Task material —
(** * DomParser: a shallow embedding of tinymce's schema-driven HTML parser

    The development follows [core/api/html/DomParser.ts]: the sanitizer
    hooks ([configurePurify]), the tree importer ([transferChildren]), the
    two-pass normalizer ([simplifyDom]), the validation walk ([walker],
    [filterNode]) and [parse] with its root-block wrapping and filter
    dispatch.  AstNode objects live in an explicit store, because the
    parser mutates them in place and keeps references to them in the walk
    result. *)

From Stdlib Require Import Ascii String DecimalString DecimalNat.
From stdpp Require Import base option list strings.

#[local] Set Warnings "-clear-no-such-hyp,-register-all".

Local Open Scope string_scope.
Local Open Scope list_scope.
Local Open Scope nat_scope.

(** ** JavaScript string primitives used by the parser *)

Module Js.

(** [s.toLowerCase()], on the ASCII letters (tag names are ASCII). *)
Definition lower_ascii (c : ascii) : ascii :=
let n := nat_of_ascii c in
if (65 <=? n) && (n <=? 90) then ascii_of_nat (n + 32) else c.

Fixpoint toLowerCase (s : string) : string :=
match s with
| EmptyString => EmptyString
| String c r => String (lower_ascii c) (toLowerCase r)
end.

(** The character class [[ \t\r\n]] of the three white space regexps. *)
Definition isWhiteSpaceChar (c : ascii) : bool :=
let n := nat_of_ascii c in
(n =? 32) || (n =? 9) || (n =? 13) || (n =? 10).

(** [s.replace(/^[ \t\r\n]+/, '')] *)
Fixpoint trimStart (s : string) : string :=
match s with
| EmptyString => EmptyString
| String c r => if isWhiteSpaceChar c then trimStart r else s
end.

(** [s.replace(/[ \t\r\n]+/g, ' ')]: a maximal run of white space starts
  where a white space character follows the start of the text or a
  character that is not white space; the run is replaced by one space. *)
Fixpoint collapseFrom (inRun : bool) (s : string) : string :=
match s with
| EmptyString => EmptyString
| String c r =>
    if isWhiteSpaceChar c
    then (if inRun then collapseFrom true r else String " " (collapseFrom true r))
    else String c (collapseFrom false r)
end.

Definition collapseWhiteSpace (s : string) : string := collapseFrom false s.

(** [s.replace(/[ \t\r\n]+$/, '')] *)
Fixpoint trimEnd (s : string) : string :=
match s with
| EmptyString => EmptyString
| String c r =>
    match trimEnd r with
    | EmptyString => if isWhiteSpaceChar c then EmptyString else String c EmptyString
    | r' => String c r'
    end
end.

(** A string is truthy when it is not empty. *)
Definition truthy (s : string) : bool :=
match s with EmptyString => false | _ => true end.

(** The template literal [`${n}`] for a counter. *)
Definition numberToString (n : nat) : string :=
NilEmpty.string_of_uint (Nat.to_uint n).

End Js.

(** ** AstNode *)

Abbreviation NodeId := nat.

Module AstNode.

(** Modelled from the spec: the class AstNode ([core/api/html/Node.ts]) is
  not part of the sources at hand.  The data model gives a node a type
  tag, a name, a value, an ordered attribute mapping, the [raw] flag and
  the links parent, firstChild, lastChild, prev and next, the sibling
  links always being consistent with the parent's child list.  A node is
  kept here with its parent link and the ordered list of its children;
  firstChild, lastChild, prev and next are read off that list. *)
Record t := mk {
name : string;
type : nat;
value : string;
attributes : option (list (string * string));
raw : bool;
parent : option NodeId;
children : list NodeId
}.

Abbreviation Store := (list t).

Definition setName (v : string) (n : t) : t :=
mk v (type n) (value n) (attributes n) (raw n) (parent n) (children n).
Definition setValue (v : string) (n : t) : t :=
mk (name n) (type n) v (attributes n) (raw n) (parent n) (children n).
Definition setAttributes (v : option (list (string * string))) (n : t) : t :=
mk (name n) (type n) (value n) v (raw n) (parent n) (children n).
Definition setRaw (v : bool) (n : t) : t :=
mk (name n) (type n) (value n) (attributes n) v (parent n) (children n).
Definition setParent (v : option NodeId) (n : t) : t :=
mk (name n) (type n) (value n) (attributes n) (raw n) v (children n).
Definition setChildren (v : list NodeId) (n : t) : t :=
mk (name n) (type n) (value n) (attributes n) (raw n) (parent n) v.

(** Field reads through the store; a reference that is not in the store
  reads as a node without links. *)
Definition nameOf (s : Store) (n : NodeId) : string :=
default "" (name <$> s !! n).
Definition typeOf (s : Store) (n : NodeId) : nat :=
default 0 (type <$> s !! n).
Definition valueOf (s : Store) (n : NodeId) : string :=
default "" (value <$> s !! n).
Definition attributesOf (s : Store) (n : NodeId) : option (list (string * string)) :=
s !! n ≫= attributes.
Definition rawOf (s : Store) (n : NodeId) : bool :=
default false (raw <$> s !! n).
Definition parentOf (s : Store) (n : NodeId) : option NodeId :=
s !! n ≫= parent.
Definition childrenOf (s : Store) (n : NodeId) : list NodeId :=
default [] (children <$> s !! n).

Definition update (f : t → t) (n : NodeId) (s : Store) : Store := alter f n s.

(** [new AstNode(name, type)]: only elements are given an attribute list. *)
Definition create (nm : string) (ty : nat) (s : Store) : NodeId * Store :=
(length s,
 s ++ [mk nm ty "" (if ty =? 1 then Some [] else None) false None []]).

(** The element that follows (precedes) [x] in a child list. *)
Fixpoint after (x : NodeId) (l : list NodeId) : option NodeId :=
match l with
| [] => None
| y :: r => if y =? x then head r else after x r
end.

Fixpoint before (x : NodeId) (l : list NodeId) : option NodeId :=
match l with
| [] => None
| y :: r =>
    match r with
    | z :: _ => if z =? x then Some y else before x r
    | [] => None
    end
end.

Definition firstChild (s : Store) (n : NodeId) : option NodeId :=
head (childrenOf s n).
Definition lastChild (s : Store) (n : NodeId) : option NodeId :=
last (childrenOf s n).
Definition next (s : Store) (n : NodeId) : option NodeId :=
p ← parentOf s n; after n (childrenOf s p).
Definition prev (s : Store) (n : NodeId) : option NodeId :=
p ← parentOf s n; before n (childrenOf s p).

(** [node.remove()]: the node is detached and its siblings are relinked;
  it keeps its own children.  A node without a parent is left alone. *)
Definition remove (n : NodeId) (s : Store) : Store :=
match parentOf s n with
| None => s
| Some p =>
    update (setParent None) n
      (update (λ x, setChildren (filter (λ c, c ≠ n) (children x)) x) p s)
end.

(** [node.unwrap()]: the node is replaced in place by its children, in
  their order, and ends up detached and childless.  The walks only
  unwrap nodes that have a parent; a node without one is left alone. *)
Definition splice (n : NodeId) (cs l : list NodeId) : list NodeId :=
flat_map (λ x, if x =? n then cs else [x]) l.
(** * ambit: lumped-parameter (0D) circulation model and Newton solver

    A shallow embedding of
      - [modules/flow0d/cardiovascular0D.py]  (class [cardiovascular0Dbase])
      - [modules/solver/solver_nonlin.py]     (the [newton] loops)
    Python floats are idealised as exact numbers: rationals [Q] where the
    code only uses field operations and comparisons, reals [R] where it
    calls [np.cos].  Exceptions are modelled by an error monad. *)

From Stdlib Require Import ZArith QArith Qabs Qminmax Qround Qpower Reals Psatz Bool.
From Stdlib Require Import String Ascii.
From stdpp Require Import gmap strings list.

Work instructions — Write out exactly the lines that run from the one containing "Python floats are" to the end of the records, both end lines included.

Expected answer —
    Python floats are idealised as exact numbers: rationals [Q] where the
    code only uses field operations and comparisons, reals [R] where it
    calls [np.cos].  Exceptions are modelled by an error monad. *)

From Stdlib Require Import ZArith QArith Qabs Qminmax Qround Qpower Reals Psatz Bool.
From Stdlib Require Import String Ascii.
From stdpp Require Import gmap strings list.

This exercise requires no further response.